In this church rest the remains of the two Royalist generals, Sir Charles Lucas and Sir George Lisle, who together defended the town against Fairfax, and who were shot close by after its surrender in 1648 by order of the same Parliamentarian commander. History has it that upon his first attack on the town Fairfax was repulsed with severe loss. Enraged at his failure and deeming the place too strong to be captured by direct assault, he surrounded the town and starved out the garrison, and in revenge for his first repulse he ordered the two defending generals to be shot. Let us hope that never again will Englishmen fight against Englishmen, and that the soil of old England will nevermore resound with the trumpet's call or the cannon's

roar.

CHAPTER VI.

A Wayside Inn-Higham-A Pretty Village-Picturesque Houses— The Land of Constable—In the Gloaming-An Old-time Hostel Guide Books-Hadleigh—A Quaint Old Town-An 'Ave Maria' Bell-An interesting Church-Ancient Weights and MeasuresCurious Chests-A Conceit in Words—Epitaphs.
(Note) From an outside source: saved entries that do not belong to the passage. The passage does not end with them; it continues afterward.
(** On a machine whose byte order is the document's, a registration whose
    offset points at a length header followed by the packed elements reads
    back exactly those elements, whatever precedes or follows them in the
    blob. *)
Theorem appended_array_at_offset (float_count : kind -> Z -> Z -> result Z) (d : doc) (k : kind)
  (xs pre post : list Z) (el : nat) :
  is_float (header_type d) = false ->
  in_range (header_type d) (Z.of_nat (List.length xs) * calcsize k) ->
  Forall (in_range k) xs ->
  resolve_one (byteorder d) float_count d
    (pre ++ pack (byteorder d) (header_type d) (Z.of_nat (List.length xs) * calcsize k)
         ++ List.concat (map (pack (byteorder d) k) xs) ++ post)
    (Z.of_nat (List.length pre), kind_name k, el) = Ok (el, xs).
Proof.
  intros Hf Hr Hxs. unfold resolve_one.
  rewrite unpack_from_at by assumption. cbn [bind].
  unfold buffers_index. rewrite buffers_kind_name. cbn [bind py_count].
  rewrite count_of_length.
  unfold py_drop. rewrite !length_app, pack_length.
  replace (Z.of_nat (List.length pre) + calcsize (header_type d) <? 0) with false
    by (symmetry; apply Z.ltb_ge; pose proof (calcsize_pos (header_type d)); lia).
  rewrite Z.min_l by (unfold calcsize; lia).
  replace (Z.to_nat (Z.of_nat (List.length pre) + calcsize (header_type d)))
    with (List.length (pre ++ pack (byteorder d) (header_type d)
                                    (Z.of_nat (List.length xs) * calcsize k)))
    by (rewrite length_app, pack_length; unfold calcsize; lia).
  rewrite app_assoc, skipn_app, skipn_all, Nat.sub_diag, skipn_O. simpl app.
  rewrite fromstring_bin_pack_app by exact Hxs. reflexivity.
Qed.

Lemma appended_array_at_offset_witness :
  resolve_one (byteorder (doc_v1 Little)) (fun _ _ _ => Ok 0) (doc_v1 Little)
    ([0; 0; 0; 0; 0; 0] ++ pack Little UInt32 (Z.of_nat (List.length [2; 3]) * calcsize UInt16)
       ++ List.concat (map (pack Little UInt16) [2; 3]) ++ [])
    (Z.of_nat (List.length [0; 0; 0; 0; 0; 0]), kind_name UInt16, 2%nat) = Ok (2%nat, [2; 3]).
Proof.
  exact (appended_array_at_offset (fun _ _ _ => Ok 0) (doc_v1 Little) UInt16 [2; 3]
    [0; 0; 0; 0; 0; 0] [] 2%nat eq_refl ltac:(unfold in_range; simpl; lia)
    ltac:(repeat constructor; unfold in_range; simpl; lia)).
Defined.

Lemma read_elems_pack_any (e e' : endian) (k : kind) (xs extra : list Z) :
  read_elems e' k (List.length xs) (List.concat (map (pack e k) xs) ++ extra)
  = map (fun x => unpack_value e' k (pack e k x)) xs.
Proof.
  induction xs as [|x xs IH]; [reflexivity|].
  cbn [List.length read_elems List.concat map].
  rewrite <- app_assoc, firstn_pack_app, skipn_pack_app, IH. reflexivity.
Qed.

Lemma fromstring_bin_pack_any (e e' : endian) (k : kind) (xs extra : list Z) :
  fromstring_bin e' k (List.concat (map (pack e k) xs) ++ extra) (Z.of_nat (List.length xs))
  = Ok (map (fun x => unpack_value e' k (pack e k x)) xs).
Proof.
  unfold fromstring_bin. rewrite length_app, concat_pack_length.
  replace (Z.of_nat (List.length xs) <? 0) with false by (symmetry; apply Z.ltb_ge; lia).
  replace (Z.of_nat (List.length xs * width k + List.length extra)
           <? Z.of_nat (List.length xs) * calcsize k)
    with false by (symmetry; apply Z.ltb_ge; unfold calcsize; lia).
  rewrite Nat2Z.id, read_elems_pack_any. reflexivity.
Qed.

(** A registration whose offset is minus the header size takes its length
    header from the last bytes of the blob but its elements from the start
    of the blob ([raw_data[offset + header_size:]] is [raw_data[0:]]), read
    in the machine's byte order like every appended array. *)
Theorem appended_negative_offset (native : endian)
  (float_count : kind -> Z -> Z -> result Z) (d : doc) (k : kind)
  (xs post : list Z) (el : nat) :
  is_float (header_type d) = false ->
  in_range (header_type d) (Z.of_nat (List.length xs) * calcsize k) ->
  resolve_one native float_count d
    (List.concat (map (pack (byteorder d) k) xs) ++ post
       ++ pack (byteorder d) (header_type d) (Z.of_nat (List.length xs) * calcsize k))
    (- calcsize (header_type d), kind_name k, el)
  = Ok (el, map (fun x => unpack_value native k (pack (byteorder d) k x)) xs).
Proof.
  intros Hf Hr. unfold resolve_one.
  rewrite app_assoc, unpack_from_end by assumption. cbn [bind].
  unfold buffers_index. rewrite buffers_kind_name. cbn [bind py_count].
  rewrite count_of_length. rewrite Z.add_opp_diag_l.
  unfold py_drop. simpl Z.ltb. cbv iota.
  rewrite Z.min_l by lia. simpl Z.to_nat. rewrite skipn_O, <- app_assoc.
  rewrite fromstring_bin_pack_any. reflexivity.
Qed.

Lemma appended_negative_offset_witness :
  resolve_one Little (fun _ _ _ => Ok 0) (doc_v1 Big)
    (List.concat (map (pack Big UInt16) [2; 3]) ++ [5]
       ++ pack Big UInt32 (Z.of_nat (List.length [2; 3]) * calcsize UInt16))
    (- calcsize UInt32, kind_name UInt16, 1%nat)
  = Ok (1%nat, map (fun x => unpack_value Little UInt16 (pack Big UInt16 x)) [2; 3]).
Proof.
  exact (appended_negative_offset Little (fun _ _ _ => Ok 0) (doc_v1 Big) UInt16 [2; 3] [5]
    1%nat eq_refl ltac:(unfold in_range; simpl; lia)).
Defined.
(** ** The validator, and where the price breaks come from *)

(** X17: a page passes the validation exactly when it has a main content
    region, the first link below it has contents, and the text of the
    first of these, cleaned and lower-cased, is [product catalog]. *)
Theorem is_product_page_true_iff soup :
  is_product_page soup = Ok true
  ↔ ∃ content_main link first rest,
      _find_tag (Some soup) [content_main_step] = Some content_main
      ∧ _find_tag (Some content_main) [StepStr "a"] = Some link
      ∧ Bs4.contents link = first :: rest
      ∧ Py.lower (clean_text (Bs4.get_text first)) = "product catalog".
Proof.
  unfold is_product_page, _find_text.
  change [content_main_step; StepStr "a"]
    with ([content_main_step] ++ [StepStr "a"]).
  rewrite _find_tag_app.
  destruct (_find_tag (Some soup) [content_main_step])
    as [content_main|] eqn:Em.
  - destruct (_find_tag (Some content_main) [StepStr "a"])
      as [link|] eqn:El.
    + destruct (Bs4.contents link) as [|first rest] eqn:E; cbn [index0].
      * rewrite bind_Raise. split; [done|].
        intros (cm & l & f & r & Hcm & Hl & Hc & _).
        injection Hcm as <-. rewrite El in Hl. injection Hl as <-.
        by rewrite E in Hc.
      * rewrite !bind_Ok. split.
        -- intros [= H]. apply String.eqb_eq in H.
           by exists content_main, link, first, rest.
        -- intros (cm & l & f & r & Hcm & Hl & Hc & H).
           injection Hcm as <-. rewrite El in Hl. injection Hl as <-.
           rewrite E in Hc. injection Hc as <- <-.
           cbn [mret result_ret]. f_equal. by apply String.eqb_eq.
    + rewrite bind_Ok. split; [done|].
      intros (cm & l & f & r & Hcm & Hl & _).
      injection Hcm as <-. by rewrite El in Hl.
  - rewrite _find_tag_absent, bind_Ok. split; [done|].
    by intros (cm & l & f & r & Hcm & _).
Qed.
(** * axlearn: input dispatch ([input_base.py]) and the TPU attention
    benchmark ([tpu_attention_benchmark.py])

    A shallow embedding of the two Python modules.  A computation is a
    function from the trace of calls made so far to a result, or a Python
    exception of [Py.Exn], and the trace it leaves.  The calls into JAX,
    absl logging, [re], [time] and the parts of axlearn that the two
    modules import are the events of the trace; what they return is given
    by the classes [JaxRuntime], [ReEngine] and [AxlearnUtils] for
    [input_base.py] and by [Numerics] and [World] for the benchmark.

    Those calls are taken to return: an exception raised inside JAX or
    inside a callable handed to [_time_call] is outside the model.
    [assert] statements are executed (the interpreter does not run with
    [-O]). *)

From Stdlib Require Import ZArith List String Bool Lia.
Import ListNotations.
Local Open Scope Z_scope.

(** ** Python plumbing: exceptions and a trace monad *)

Module Py.

Inductive Exn : Type :=
| ValueError (msg : string)
| TypeError (msg : string)
| IndexError
| KeyError (key : string)
| AttributeError (name : string)
| ZeroDivisionError
| AssertionError (msg : string)
| NotImplementedError (msg : string)
| ReError (pattern : string).

Inductive Result (A : Type) : Type :=
| Ok (a : A)
| Raise (e : Exn).
Arguments Ok {A} a.
Arguments Raise {A} e.

(** A computation reads the trace of calls made so far and extends it;
    an exception stops it and keeps the trace reached. *)
Definition M (E A : Type) : Type := list E -> Result A * list E.

Definition ret {E A} (a : A) : M E A := fun t => (Ok a, t).

Definition bind {E A B} (m : M E A) (k : A -> M E B) : M E B :=
  fun t =>
    match m t with
    | (Ok a, t') => k a t'
    | (Raise e, t') => (Raise e, t')
    end.

Definition raise {E A} (e : Exn) : M E A := fun t => (Raise e, t).

Definition emit {E} (e : E) : M E unit := fun t => (Ok tt, t ++ [e]).

Definition lift {E A} (r : Result A) : M E A := fun t => (r, t).

(** [assert cond, msg] *)
Definition py_assert {E} (cond : bool) (msg : string) : M E unit :=
  if cond then ret tt else raise (AssertionError msg).

(** [a % b] on Python ints; Python's result takes the sign of the divisor,
    as [Z.modulo] does. *)
Definition py_mod (a b : Z) : Result Z :=
  if b =? 0 then Raise ZeroDivisionError else Ok (a mod b).

(** A computation is uniform when what it returns and the calls it makes
    do not depend on the trace it starts from. *)
Definition uniform {E A} (m : M E A) : Prop :=
  forall t, m t = (fst (m []), t ++ snd (m [])).

Module Notations.
  Declare Scope py_scope.
  Delimit Scope py_scope with py.
  Notation "x <- m ;; k" := (bind m (fun x => k))
    (at level 61, m at next level, right associativity) : py_scope.
  Notation "m ;; k" := (bind m (fun _ => k))
    (at level 61, right associativity) : py_scope.
End Notations.

End Py.

Import Py Py.Notations.
Local Open Scope py_scope.

(** ** [axlearn/common/input_base.py] *)

Module InputBase.

(** One entry of a [jax.sharding.PartitionSpec]: [None], an axis name, a
    tuple of axis names, or [PartitionSpec.UNCONSTRAINED]. *)
Inductive SpecEntry : Type :=
| ENone
| EAxis (axis : string)
| EAxes (axes : list string)
| EUnconstrained.

Definition PartitionSpec : Type := list SpecEntry.

(** What a rule of [path_rank_to_partition] maps to: [None] (replicate),
    the sentinel [PartitionSpec.UNCONSTRAINED], or a partition spec. *)
Inductive RuleSpec : Type :=
| RNone
| RUnconstrained
| RSpec (spec : PartitionSpec).

(** [partition_spec is not PartitionSpec.UNCONSTRAINED] *)
Definition is_not_UNCONSTRAINED (s : RuleSpec) : bool :=
  match s with RUnconstrained => false | _ => true end.

(** [thread_resources.env.physical_mesh], as far as the module reads it. *)
Record Mesh : Type := {
  empty : bool;
  size : Z;
  mesh_shape : list (string * Z)
}.

(** [Nested[Tensor]]: a tensor, or a dict from strings to nested values.
    The pairs of a [Dict] are listed in the order jax.tree flattens them. *)
#[local] Unset Elimination Schemes.
Inductive Nested (A : Type) : Type :=
| Leaf (a : A)
| Dict (items : list (string * Nested A)).
#[local] Set Elimination Schemes.
Arguments Leaf {A} a.
Arguments Dict {A} items.

(** Induction over a nested value and the values of its dicts. *)
Fixpoint Nested_ind {A : Type} (P : Nested A -> Prop)
    (HLeaf : forall a, P (Leaf a))
    (HDict : forall items, Forall (fun kc => P (snd kc)) items -> P (Dict items))
    (t : Nested A) : P t :=
  match t with
  | Leaf a => HLeaf a
  | Dict items =>
      HDict items
        ((fix go (l : list (string * Nested A)) : Forall (fun kc => P (snd kc)) l :=
            match l with
            | [] => Forall_nil _
            | kc :: rest =>
                Forall_cons kc (Nested_ind P HLeaf HDict (snd kc)) (go rest)
            end) items)
  end.

Definition join_path (prefix key : string) : string :=
  match prefix with
  | EmptyString => key
  | _ => (prefix ++ "/" ++ key)%string
  end.

(** Modelled from the spec: [tree_paths] of [axlearn.common.utils] is not
    among the sources; the spec only says that rules are matched by path.
    It returns a tree of the same structure whose leaves are the paths of
    the leaves, the keys joined by "/". *)
Fixpoint tree_paths_from {A : Type} (prefix : string) (t : Nested A)
    : Nested string :=
  match t with
  | Leaf _ => Leaf prefix
  | Dict items =>
      Dict (map (fun kc =>
                   (fst kc, tree_paths_from (join_path prefix (fst kc)) (snd kc)))
              items)
  end.

Definition tree_paths {A : Type} (t : Nested A) : Nested string :=
  tree_paths_from "" t.

(** The leaves with their paths, in flattening order. *)
Fixpoint leaves_from {A : Type} (prefix : string) (t : Nested A)
    : list (string * A) :=
  match t with
  | Leaf a => [(prefix, a)]
  | Dict items =>
      flat_map (fun kc => leaves_from (join_path prefix (fst kc)) (snd kc)) items
  end.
INTERESTING though we found Colchester to be, abounding in quaint surprises, in little peeps of architectural scenery (if I may be allowed the term), still for all its old-world charm-a charm that comes alone of age-we were not sorry to get once more into the open country; so on returning to our hotel, although it was the afternoon we ordered the horses to and resumed our pleasant pilgrimage along the rural byways and winding leafy lanes.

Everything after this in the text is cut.